The seal computation is specified to be deterministic across implementations, so that a binding produced by one runtime can be verified by another without coordination. This property matters in federated deployments where one agent receives an inference result from another and must satisfy itself that the upstream agent operated under acceptable substrate constraints; the receiving agent recomputes the seal from the published component records and compares it to the seal the upstream agent recorded. Any divergence is treated as a binding fault and propagates through the receiving agent's own resolution layer as if its own binding had failed.
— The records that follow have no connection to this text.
(* ===== verification/FatFiles.v ===== *)
(** * Reading and writing files

    What [FileReader] and [FileWriter] of Fat.v do to the chains and the
    contents of clusters. The contents of a file are the first [file_size] bytes
    of the concatenation of its clusters. *)

From S2P Require Import Prelude Volume BootSector FatEntry DirEntry LowLevel Fat.
Local Open Scope Z_scope.
Local Open Scope rust_scope.

(** The bytes of a list of clusters. *)
Definition bytes_of (D : Z -> list Z) (cs : list Z) : list Z := mjoin (D <$> cs).

(** The contents of a file. *)
Definition contents (D : Z -> list Z) (f : File) (cs : list Z) : list Z :=
  take (Z.to_nat (file_size f)) (bytes_of D cs).

(** The life of a [FileWriter] in the [write] and [append] commands of the
    shell: one [write], whose error is reported, then the destructor. *)
Section commands.
Context {St : Type} `{SectorCache St} (bs : BootSector).

Definition write_and_close (fuel : nat) (w : FileWriter) (buf : list Z) : M St Error (option unit * File) :=
  '(r, w) <- attempt w (Fat.write bs fuel buf) ;;
  '(_, w) <- attempt w (drop_writer bs) ;;
  ret (r, w_file w).

Definition with_writer (mk : M St Error (option FileWriter)) (fuel : nat) (buf : list Z) :
    M St Error (option (option unit * File)) :=
  o <- mk ;;
  match o with
  | Some w => r <- write_and_close fuel w buf ;; ret (Some r)
  | None => ret None
  end.

(** [file.appender()] and [file.overwriter()] *)
Definition append_file (fuel : nat) (f : File) (buf : list Z) := with_writer (appender bs fuel f) fuel buf.
Definition overwrite_file (fuel : nat) (f : File) (buf : list Z) := with_writer (ret (overwriter f)) fuel buf.

(** The [read] command: [None] for a directory. *)
Definition read_file (fuel : nat) (f : File) : M St Error (option (list Z)) :=
  o <- reader bs f ;;
  match o with
  | Some r => buf <- read_to_end bs fuel r ;; ret (Some buf)
  | None => ret None
  end.

End commands.

Section readers.
Context {St : Type} `{SectorCacheLaws St n sz} {bs : BootSector}
  (Hg : geometry bs n) (Hsz : sz = bpb_byts_per_sec bs).
Implicit Types (st : St) (F : Z -> FatEntry) (D : Z -> list Z) (h : counts).

Abbreviation fs st := (fs_rep bs (St := St) (n := n) (sz := sz) st).

Lemma cluster_bytes_pos : 0 < cluster_bytes bs.
Proof.
  pose proof (valid_sector_size (g_valid _ _ Hg)). pose proof (v_sec_per_clus _ (g_valid _ _ Hg)).
  unfold cluster_bytes. nia.
Qed.

Lemma cluster_bytes_u64 : cluster_bytes bs < 2 ^ 32.
Proof.
  pose proof (valid_sector_size (g_valid _ _ Hg)). pose proof (v_sec_per_clus _ (g_valid _ _ Hg)).
  unfold cluster_bytes. nia.
Qed.

Lemma bytes_of_length st F D h cs :
  fs st F D h -> Forall (available bs) cs -> zlen (bytes_of D cs) = zlen cs * cluster_bytes bs.
Proof.
  intros Hf Ha. unfold bytes_of. rewrite (length_chunks _ (cluster_bytes bs)); [by rewrite length_fmap|].
  apply Forall_fmap. eapply Forall_impl; [exact Ha|]. intros k Hk. by eapply fs_rep_length.
Qed.

(** The bytes in front of a cursor. *)
Definition cursor_bytes F D (cur : cursor) (rem : list Z) : Prop :=
  match cur with
  | None => rem = []
  | Some (c, off) =>
      handle_ok bs c /\ 0 <= off < cluster_bytes bs /\ exists cs,
        is_chain bs F (bc_cluster c) (bc_cluster c :: cs) /\
        rem = drop (Z.to_nat off) (bytes_of D (bc_cluster c :: cs))
  end.

(** Reading [l] bytes at the cursor, up to the end of its cluster. *)
Lemma cursor_part F D st h c off cs l :
  fs st F D h -> is_chain bs F (bc_cluster c) (bc_cluster c :: cs) -> 0 <= off -> 0 <= l ->
  off + l <= cluster_bytes bs ->
  sub (D (bc_cluster c)) off l = take (Z.to_nat l) (drop (Z.to_nat off) (bytes_of D (bc_cluster c :: cs))).
Proof.
  intros Hf Hch Ho Hl Hb. pose proof (is_chain_available _ _ _ Hch) as Hav. apply Forall_cons in Hav as [Hk _].
  pose proof (fs_rep_length Hg Hsz _ _ _ _ _ Hf Hk) as HD.
  unfold bytes_of. simpl. rewrite drop_app_le by lia. rewrite take_app_le; [done|]. rewrite length_drop. lia.
Qed.

(** The cursor after a cluster has been read to its end. *)
Lemma next_cursor st F D h c off cs :
  fs st F D (own h (bc_last c)) -> handle_ok bs c -> is_chain bs F (bc_cluster c) (bc_cluster c :: cs) ->
  0 <= off <= cluster_bytes bs ->
  runs (o <- mcleanup (chained_get bs (bc_cluster c)) (drop_cluster c) ;;
        drop_cluster c ;;; ret ((fun c => (c, 0)) <$> o)) st (fun cur st' =>
    fs st' F D (own h (cursor_last cur)) /\ cursor_last cur = None /\
    cursor_bytes F D cur (drop (Z.to_nat (cluster_bytes bs)) (bytes_of D (bc_cluster c :: cs)))).
Proof.
  intros Hf Hok Hch Hoff. pose proof Hok as (Hk & _).
  pose proof (fs_rep_length Hg Hsz _ _ _ _ _ Hf Hk) as HD. pose proof cluster_bytes_pos.
  assert (Hdrop : drop (Z.to_nat (cluster_bytes bs)) (bytes_of D (bc_cluster c :: cs)) = bytes_of D cs).
  { unfold bytes_of. simpl. rewrite drop_app_length'; [done|lia]. }
  rewrite Hdrop. eapply runs_bind.
  { apply runs_cleanup, (chained_get_spec Hg Hsz _ _ _ _ (bc_cluster c) Hf Hk).
    intros k' Hk'. inversion Hch as [|? ? ? ? Hc Hch']; [congruence|]. simplify_eq.
    rewrite Hc in Hk'. simplify_eq. pose proof (is_chain_available _ _ _ Hch') as Hav.
    destruct (is_chain_head _ _ _ Hch') as [? ->]. by apply Forall_cons in Hav as [? _]. }
  intros o st1 [Hf1 Ho]. eapply runs_bind; [exact (drop_cluster_spec _ _ _ _ _ Hf1)|]. intros [] st2 Hf2. apply ends_ret.
  inversion Hch as [? ? Hc|? k' cs' ? Hc Hch']; rewrite Hc in Ho; simpl in Ho.
  - destruct o; [done|]. simpl. done.
  - destruct o as [c'|]; [|done]. destruct Ho as (Hok' & Hck & Hl). simpl.
    destruct (is_chain_head _ _ _ Hch') as [cs2 Hcs]. rewrite Hcs in *. rewrite Hl. split; [done|]. split; [done|].
    split; [done|]. split; [lia|]. exists cs2. by rewrite Hck.
Qed.

Lemma read_loop_spec fuel st F D h want r rem :
  fs st F D (own h (cursor_last (r_cursor r))) -> cursor_bytes F D (r_cursor r) rem ->
  0 <= want -> 0 <= r_rest_size r -> (length rem < fuel)%nat ->
  runs (read_loop bs fuel want r) st (fun p st' =>
    let l := Z.min (Z.min want (r_rest_size r)) (zlen rem) in
    p.1 = take (Z.to_nat l) rem /\ r_rest_size p.2 = r_rest_size r - l /\
    fs st' F D (own h (cursor_last (r_cursor p.2))) /\
    cursor_bytes F D (r_cursor p.2) (drop (Z.to_nat l) rem)).
Proof.
  revert st want r rem. induction fuel as [|fuel IH]; intros st want r rem Hf Hcur Hw Hr Hfuel; [lia|].
  cbn [read_loop]. destruct (Z.eqb_spec want 0) as [->|Hw0]; [|destruct (Z.eqb_spec (r_rest_size r) 0) as [Hr0|Hr0]].
  1-2: simpl; apply ends_ret; simpl; rewrite ?Hr0;
    (assert (Z.min (Z.min _ _) (zlen rem) = 0) as -> by (destruct rem; simpl; lia)); by split_and!; try lia.
  simpl. destruct (r_cursor r) as [[c off]|] eqn:Hc.
  2: { simpl in Hcur. subst rem. apply ends_ret. cbn [fst snd length]. rewrite Hc.
    assert (Z.min (Z.min want (r_rest_size r)) (Z.of_nat 0) = 0) as -> by lia.
    split_and!; try done. lia. }
  destruct Hcur as (Hok & Hoff & cs & Hch & Hrem). cbn [cursor_last] in Hf.
  pose proof Hok as (Hk & _). pose proof (fs_rep_length Hg Hsz _ _ _ _ _ Hf Hk) as HD.
  pose proof (is_chain_available _ _ _ Hch) as Hav. pose proof cluster_bytes_u64.
  pose proof (bytes_of_length _ _ _ _ _ Hf Hav) as Hlen.
  assert (Hremlen : cluster_bytes bs - off <= zlen rem).
  { rewrite Hrem, length_drop. simpl in Hlen. nia. }
  rewrite (size_ok c Hok). unfold sub_checked. rewrite checked_Some by (unfold unsigned; lia).
  apply (runs_bind _ _ _ (fun a b => a = cluster_bytes bs - off /\ b = st)); [done|]. intros ? ? [-> ->].
  set (l := Z.min (Z.min want (r_rest_size r)) (cluster_bytes bs - off)).
  apply (runs_bind _ _ _ (fun p st' => p.1 = take (Z.to_nat l) rem /\ fs st' F D (own h (bc_last p.2)) /\ same_handle c p.2)).
  { apply runs_held. eapply runs_mono; [apply (bc_read_spec Hg Hsz st F D h c off l); [done|done|lia|lia|lia]|].
    intros w s' (-> & ? & ?). split_and!; try done. simpl. rewrite Hrem.
    eapply cursor_part; [exact Hf|exact Hch|lia..]. }
  intros [part c'] st1 (Hpart & Hf1 & Hc'). cbn [fst snd] in *. subst part.
  destruct (same_handle_ok c c' Hc' Hok) as [Hok' Hck].
  apply (runs_bind _ _ _ (fun cur st' => fs st' F D (own h (cursor_last cur)) /\
    cursor_bytes F D cur (drop (Z.to_nat l) rem))).
  { destruct (Z.eqb_spec l (cluster_bytes bs - off)) as [Hl|Hl].
    - eapply runs_mono; [apply (next_cursor st1 F D h c' off cs Hf1 Hok'); [by rewrite Hck|lia]|].
      intros cur st2 (Hf2 & Hlast & Hcb). split; [done|]. rewrite Hck in Hcb. rewrite Hrem, drop_drop.
      replace (Z.to_nat off + Z.to_nat l)%nat with (Z.to_nat (cluster_bytes bs)) by lia. done.
    - apply ends_ret. split; [done|]. split; [done|]. split; [lia|]. exists cs. rewrite Hck. split; [done|].
      rewrite Hrem, drop_drop. f_equal. lia. }
  intros cur st2 [Hf2 Hcb]. cbn [r_rest_size r_cursor].
  eapply runs_bind; [apply (IH st2 (want - l) {| r_rest_size := r_rest_size r - l; r_cursor := cur |} (drop (Z.to_nat l) rem));
    [done|done|lia|simpl; lia|rewrite length_drop; lia]|].
  intros [rest r'] st3 (Hrest & Hrs & Hf3 & Hcb3). cbn [fst snd r_rest_size] in *. apply ends_ret. cbn [fst snd].
  rewrite length_drop in Hrest, Hrs, Hcb3.
  set (l2 := Z.min (Z.min (want - l) (r_rest_size r - l)) (Z.of_nat (length rem - Z.to_nat l))) in *.
  assert (Htot : Z.min (Z.min want (r_rest_size r)) (zlen rem) = l + l2) by lia. rewrite Htot.
  assert (0 <= l2) by lia. replace (Z.to_nat (l + l2)) with (Z.to_nat l + Z.to_nat l2)%nat by lia.
  split_and!; [|lia|done|by rewrite <- drop_drop]. rewrite Hrest. by rewrite take_take_drop.
Qed.

Lemma drop_cursor_spec {E} st F D h cur :
  fs st F D (own h (cursor_last cur)) -> runs (E := E) (drop_cursor cur) st (fun _ st' => fs st' F D h).
Proof.
  intros Hf. destruct cur as [[c i]|]; [exact (drop_cluster_spec _ _ _ _ _ Hf)|]. by apply ends_ret.
Qed.

Lemma read_to_end_spec fuel st F D h r rem :
  fs st F D (own h (cursor_last (r_cursor r))) -> cursor_bytes F D (r_cursor r) rem ->
  0 <= r_rest_size r -> (length rem + 1 < fuel)%nat ->
  runs (read_to_end bs fuel r) st (fun w st' =>
    w = take (Z.to_nat (r_rest_size r)) rem /\ fs st' F D h).
Proof.
  revert st r rem. induction fuel as [|fuel IH]; intros st r rem Hf Hcur Hr Hfuel; [lia|].
  cbn [read_to_end]. eapply runs_bind; [apply read_loop_spec; [done|done|unfold CHUNK; lia|done|lia]|].
  intros [part r'] st1 (Hpart & Hrs & Hf1 & Hcb). cbn [fst snd] in *.
  set (l := Z.min (Z.min CHUNK (r_rest_size r)) (zlen rem)) in *.
  assert (Hchunk : CHUNK = 4096) by done.
  assert (Hpl : zlen part = l) by (rewrite Hpart, length_take; lia).
  destruct (Z.ltb_spec 0 (zlen part)) as [Hl|Hl].
  - eapply runs_bind; [apply (IH st1 r' (drop (Z.to_nat l) rem) Hf1 Hcb); [lia|rewrite length_drop; lia]|].
    intros w st2 [-> Hf2]. apply ends_ret. split; [|done]. rewrite Hpart, Hrs.
    rewrite take_take_drop. f_equal. lia.
  - eapply runs_bind; [by apply drop_cursor_spec|]. intros [] st2 Hf2. apply ends_ret. split; [|done].
    assert (l = 0) by lia. destruct (decide (r_rest_size r = 0)) as [->|]; [done|].
    destruct rem; [by rewrite take_nil|]. unfold l, CHUNK in *. simpl in *. lia.
Qed.

(** A file of the volume: its clusters, and as many bytes in them as its entry
    says. *)
Record file_ok F (f : File) (cs : list Z) : Prop := {
  fo_file : file_is_dir f = false;
  fo_chain : match DirEntry.cluster (f_sfn f) with
             | Some k => is_chain bs F k cs
             | None => cs = []
             end;
  fo_size : 0 <= file_size f <= zlen cs * cluster_bytes bs
}.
Operationally, the directory and the time service are themselves substrate-anchored runtimes operating under their own governance classes. This recursion is intentional. The patent specifies that no component of the anchor triple may be verified against a source that is not itself anchored, on the grounds that an unanchored verification source provides no reliable distinction between a legitimate response and a forged one. Bootstrapping the recursion is handled by a small set of root anchors whose policy references are pinned at deployment time and whose verification proceeds against cryptographic material rather than against another runtime; the patent treats these root anchors as part of the substrate rather than as anchored objects in their own right.
Disclosure Scope
This article describes the anchored resolution mechanism at the level required for technical evaluation of the Cognition Patent. The complete specification, including the sealed-binding format, the directory verification protocol, the time anchor source requirements, the disposition table schema, and the delegation depth bound, is provided in the patent's inference control chapter together with reference configurations for the deployment domains contemplated by the inventor. Licensees should refer to the formal specification rather than to this summary when implementing for regulated deployment, as this article prioritizes structural intuition and omits cryptographic and protocol details that are load-bearing for certification.